Feature: lease incentives
How do lease incentives compare across European office markets?
Following a strong year in office leasing, lease incentives in prime CBD markets stabilised, although with varying trends across the continent.
European office lease incentives remained stable between Q1 2022 and Q4 2022, at 10.3% of total lease value. In 2019 the average rent-free period was 7% of total lease value, indicating that lease incentives are still some way from pre-pandemic levels.
Among many markets, lease incentives fell as vacancy rates stabilised, and a shift to prime locations is taking place. London WE and City lease incentives both fell, reflecting both a shortage of best-in-class supply and a regulatory cliff edge of minimum EPC B by 2030 as ESG remains a key focus for both landlords and tenants. Low vacancy rates in Munich and Paris CBD also reduced lease incentives.
Conversely, Paris La Défense is an interesting outlier, standing out from the European trend as lease incentives increased from 30% to 35% of lease value, reflecting an occupier shift to more mixed-use, well-connected locations, such as Paris CBD. Whilst in Berlin, lease incentives increased from 0.6% to 4.5% of lease value, reflecting a more active development pipeline during 2023/24.

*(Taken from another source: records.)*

Lemma init_node_ok s n : (n < active)%nat -> init_ok s n 0 ->
  init_ok (init_node heap_pool s n (node_lo n) (per_node active)) (S n) 0.
Proof.
  intros Hn H. unfold init_node.
  destruct (init_caches_ok (with_node s n (node_lo n) (per_node active)) n 9 Hn) as (s1 & Hs1 & H1);
    [done|by split; apply H|].
  change (9 - 9)%nat with 0%nat in Hs1. change (cls_off 0) with 0 in Hs1.
  unfold KMALLOC_NUM_CACHES. rewrite Hs1.
  fold (cls_lo n 9). rewrite <- node_lo_S. fold (gran (cls_lo n 9)) (gran (node_lo (S n))).
  destruct (per_facts active Hactive). split; simpl.
  - intros n' ci' Hb Hci'. assert (before n' ci' n 9) as Hb' by (unfold before in *; lia).
    destruct (io_cache _ _ _ H1 _ _ Hb' Hci') as (Hc & Hch & Hown). split_and!; [done|done|].
    intros p Hp. rewrite tag_range_out; [by apply Hown|].
    pose proof (gran_slot _ _ _ Hci' Hp). pose proof (region_before _ _ _ _ Hb' Hci' ltac:(lia)) as Hr.
    apply gran_le in Hr. lia.
  - intros n' Hn'. destruct (decide (n' = n)) as [->|Hne].
    + rewrite !nupd_eq. split_and!; [done|done|]. intros g Hg. by apply tag_range_in.
    + destruct (io_bump _ _ _ H1 n') as (Hb1 & Hb2 & Hown); [lia|]. rewrite !nupd_ne by done.
      split_and!; [done|done|]. intros g Hg. rewrite tag_range_out; [by apply Hown|].
      assert (node_lo (S n') <= cls_lo n 9) as Hle.
      { rewrite node_lo_S. pose proof (node_lo_mono n' n ltac:(lia)).
        destruct (cls_bounds n 8) as [? _]; [lia|]. unfold cls_lo.
        change (cls_off 9) with 557056. lia. }
      apply gran_le in Hle. lia.
  - apply H1.
  - apply H1.
Qed.

Lemma init_nodes_ok s k : (k <= active)%nat -> init_ok s (active - k) 0 ->
  init_ok (fold_left (fun s n => init_node heap_pool s n (node_lo n) (per_node active))
    (seq (active - k) k) s) active 0.
Proof.
  revert s. induction k as [|k IH]; intros s Hk H.
  { by rewrite Nat.sub_0_r in H. }
  cbn [seq fold_left]. replace (S (active - S k)) with (active - k)%nat by lia.
  apply IH; [lia|]. replace (active - k)%nat with (S (active - S k)) by lia.
  apply init_node_ok; [lia|done].
Qed.

Lemma kmalloc_init_ok s : init_ok (kmalloc_init heap_pool s (Z.of_nat active)) active 0.
Proof.
  unfold kmalloc_init.
  assert ((Z.of_nat active =? 0) || (Z.of_nat NUMA_MAX_NODES <? Z.of_nat active) = false) as ->.
  { apply orb_false_intro; [apply Z.eqb_neq; lia|apply Z.ltb_ge; unfold NUMA_MAX_NODES; lia]. }
  rewrite Nat2Z.id. change (HEAP_POOL_SIZE / Z.of_nat active) with (per_node active).
  rewrite <- (Nat.sub_diag active) at 1. apply init_nodes_ok; [done|]. rewrite Nat.sub_diag.
  split; simpl.
  - intros n' ci' Hb. unfold before in Hb. lia.
  - intros n' Hn'. lia.
  - intros n' Hn'. do 8 (destruct n' as [|n']; [done|]). lia.
  - done.
Qed.

(** ** The heap invariant *)

(** [live] maps the address of every block handed out and not freed to its
    size. *)
Definition cache_ok (s : kheap) (live : gmap Z Z) (n ci : nat) : Prop :=
  let c := caches s n ci in
  obj_size c = cache_size ci /\ total c = quota ci /\ cbase c = slot n ci 0 /\
  exists fl, chain (k_mem s) (freelist c) fl /\ NoDup fl /\
    free_count c = Z.of_nat (length fl) /\
    (forall p, p ∈ fl -> is_slot n ci p /\ live !! p = None) /\
    (forall p, is_slot n ci p -> p ∈ fl \/ live !! p = Some (cache_size ci)).

(** A list of different objects of a cache is no longer than the cache. *)
Lemma free_objects_bound n ci fl :
  (ci < 9)%nat -> NoDup fl -> (forall p, p ∈ fl -> is_slot n ci p) -> Z.of_nat (length fl) <= quota ci.
Proof.
  intros Hci Hnd Hfl. destruct (cls_facts ci Hci) as (_ & _ & _ & _ & Hq & _).
  assert (length fl <= length (slots n ci))%nat as Hle.
  { apply submseteq_length, NoDup_submseteq; [done|]. intros p Hp. by apply elem_slots, Hfl. }
  unfold slots, obj_list in Hle. rewrite length_fmap, length_seq in Hle. lia.
Qed.

Definition slab_block (p sz : Z) : Prop :=
  exists n ci, (n < active)%nat /\ (ci < 9)%nat /\ is_slot n ci p /\ sz = cache_size ci.
(** The stack frame of a thread that never ran: the registers
    sched_context_switch pops (r15, r14, r13, r12, rbp, rbx) and the return
    address sched_thread_enter. *)
Definition frame_init (enter fn arg : Z) (t : thread) : thread :=
  Thread (th_kstack_top t - 56) (th_kstack_top t) (vruntime t) (vstart t) (vdeadline t) (tid t)
    (th_cpu t) (state t) (slice t) (weight t) (inv_weight t) (th_name t) (kstack_base t)
    (kstack_size t) (wq_next t) (fault_fn t) (list_next t) [0; 0; 0; arg; 0; fn; enter].

(** The table of sched_set_priority. *)
Definition ptw : list Z :=
  [88761; 71755; 56483; 46273; 36291; 29154; 23254; 18705; 14949; 11916;
   9548; 7620; 6100; 4904; 3906; 3121; 2501; 1991; 1586; 1277;
   1024; 820; 655; 526; 423; 335; 272; 215; 172; 137;
   110; 87; 70; 56; 45; 36; 29; 23; 18; 15].

Definition prio_weight (prio : Z) : Z :=
  let prio := if prio <? -20 then -20 else prio in
  let prio := if 19 <? prio then 19 else prio in
  nth (Z.to_nat (prio + 20)) ptw 0.

Section sched.
Context {H A : Type} `{OrdTree H} `{Allocator A}.

(** Addresses fixed by the linker: the boot thread and its name, the idle
    threads with their names and stacks, and the code of new threads. *)
Context (boot_thread boot_name : Z) (idle_threads idle_names idle_stacks : nat -> Z)
  (sched_thread_enter idle_fn : Z).

Record sched := Sched {
  threads : gmap Z thread;
  nodes : H;
  heap : A;
  rqs : nat -> runqueue;
  g_tlist : Z; g_tlist_lock : spinlock;
  next_tid : Z; sched_up : bool; g_sched_ticks : Z;
  resume : gmap Z nat;
  trace : list event;
}.

Definition with_threads (s : sched) (m : gmap Z thread) : sched :=
  Sched m (nodes s) (heap s) (rqs s) (g_tlist s) (g_tlist_lock s) (next_tid s) (sched_up s)
    (g_sched_ticks s) (resume s) (trace s).
Definition with_nodes (s : sched) (h : H) : sched :=
  Sched (threads s) h (heap s) (rqs s) (g_tlist s) (g_tlist_lock s) (next_tid s) (sched_up s)
    (g_sched_ticks s) (resume s) (trace s).
Definition with_heap (s : sched) (h : A) : sched :=
  Sched (threads s) (nodes s) h (rqs s) (g_tlist s) (g_tlist_lock s) (next_tid s) (sched_up s)
    (g_sched_ticks s) (resume s) (trace s).
Definition with_rqs (s : sched) (r : nat -> runqueue) : sched :=
  Sched (threads s) (nodes s) (heap s) r (g_tlist s) (g_tlist_lock s) (next_tid s) (sched_up s)
    (g_sched_ticks s) (resume s) (trace s).
Definition with_tlist (s : sched) (p : Z) (l : spinlock) : sched :=
  Sched (threads s) (nodes s) (heap s) (rqs s) p l (next_tid s) (sched_up s)
    (g_sched_ticks s) (resume s) (trace s).
Definition with_tid (s : sched) (n : Z) : sched :=
  Sched (threads s) (nodes s) (heap s) (rqs s) (g_tlist s) (g_tlist_lock s) n (sched_up s)
    (g_sched_ticks s) (resume s) (trace s).
Definition with_up (s : sched) (b : bool) : sched :=
  Sched (threads s) (nodes s) (heap s) (rqs s) (g_tlist s) (g_tlist_lock s) (next_tid s) b
    (g_sched_ticks s) (resume s) (trace s).
Definition with_ticks (s : sched) (n : Z) : sched :=
  Sched (threads s) (nodes s) (heap s) (rqs s) (g_tlist s) (g_tlist_lock s) (next_tid s)
    (sched_up s) n (resume s) (trace s).
Definition with_resume (s : sched) (m : gmap Z nat) : sched :=
  Sched (threads s) (nodes s) (heap s) (rqs s) (g_tlist s) (g_tlist_lock s) (next_tid s)
    (sched_up s) (g_sched_ticks s) m (trace s).
Definition emit (s : sched) (e : event) : sched :=
  Sched (threads s) (nodes s) (heap s) (rqs s) (g_tlist s) (g_tlist_lock s) (next_tid s)
    (sched_up s) (g_sched_ticks s) (resume s) (e :: trace s).
(* ===== verification/SchedProof.v ===== *)
(** * The scheduler's invariant

    [placed] says where every thread is: a thread that is READY is in the queue
    of its CPU (idle threads excepted), a RUNNING thread runs on its CPU, and the
    trees, counters and cells agree with that.  The lemmas of this file say how
    the building blocks of the handlers move threads between these places. *)

From stdpp Require Import base gmap list.
From Stdlib Require Import ZArith Lia Sorted.
From S2P Require Import Prelude RbRep RbTreeProof OrdTree Spinlock Allocator Sched.

(** The comparison is the lexicographic order of deadline and id. *)
Lemma cmp_threads_lt ta tb :
  cmp_threads ta tb < 0 <->
  vdeadline ta < vdeadline tb \/ vdeadline ta = vdeadline tb /\ tid ta < tid tb.
Proof.
  unfold cmp_threads. destruct (Z.eqb_spec (vdeadline ta) (vdeadline tb)); simpl.
  - destruct (Z.ltb_spec (tid ta) (tid tb)); [lia|]. destruct (Z.ltb_spec (tid tb) (tid ta)); lia.
  - destruct (Z.ltb_spec (vdeadline ta) (vdeadline tb)); lia.
Qed.

#[export] Instance thread_cmp_ok ths : Comparator (thread_cmp ths).
Proof.
  split; intros *; rewrite ?(Z.le_ngt 0); unfold thread_cmp; rewrite !cmp_threads_lt; lia.
Qed.

Lemma rb_of_entry t : rb_entry (rb_of t) = t.
Proof. unfold rb_entry, rb_of. lia. Qed.

#[export] Instance rb_of_inj : Inj (=) (=) rb_of.
Proof. intros x y. unfold rb_of. lia. Qed.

Dublin maintains a lease incentive of 8%, unchanged from Q1 2022, as vacancy rates rose to 12.5% in Q4 2022. Amsterdam’s lease incentives were also stable, at 10% of lease value, whilst in Stockholm, there is now no lease incentive on prime stock for standard three-year leases.
Average conventional lease lengths remain largely in line, although do vary across the board, with three-/five-year leases more commonplace in mainland Europe and ten-year leases in the UK and Ireland.
Landlords are also offering alternative solutions to incentive tenants looking to sign new leases. According to the latest Savills Prime Office Costs survey, European fitout costs have increased by an average 14% over the last year due to increasing material and labour costs. Occupiers are holding off on committing to fitouts costs. As a result, the level of fitout contribution from landlords is rising in Prague, for example, although local market practices vary depending on whether the fitout is usually paid for by tenant or landlord.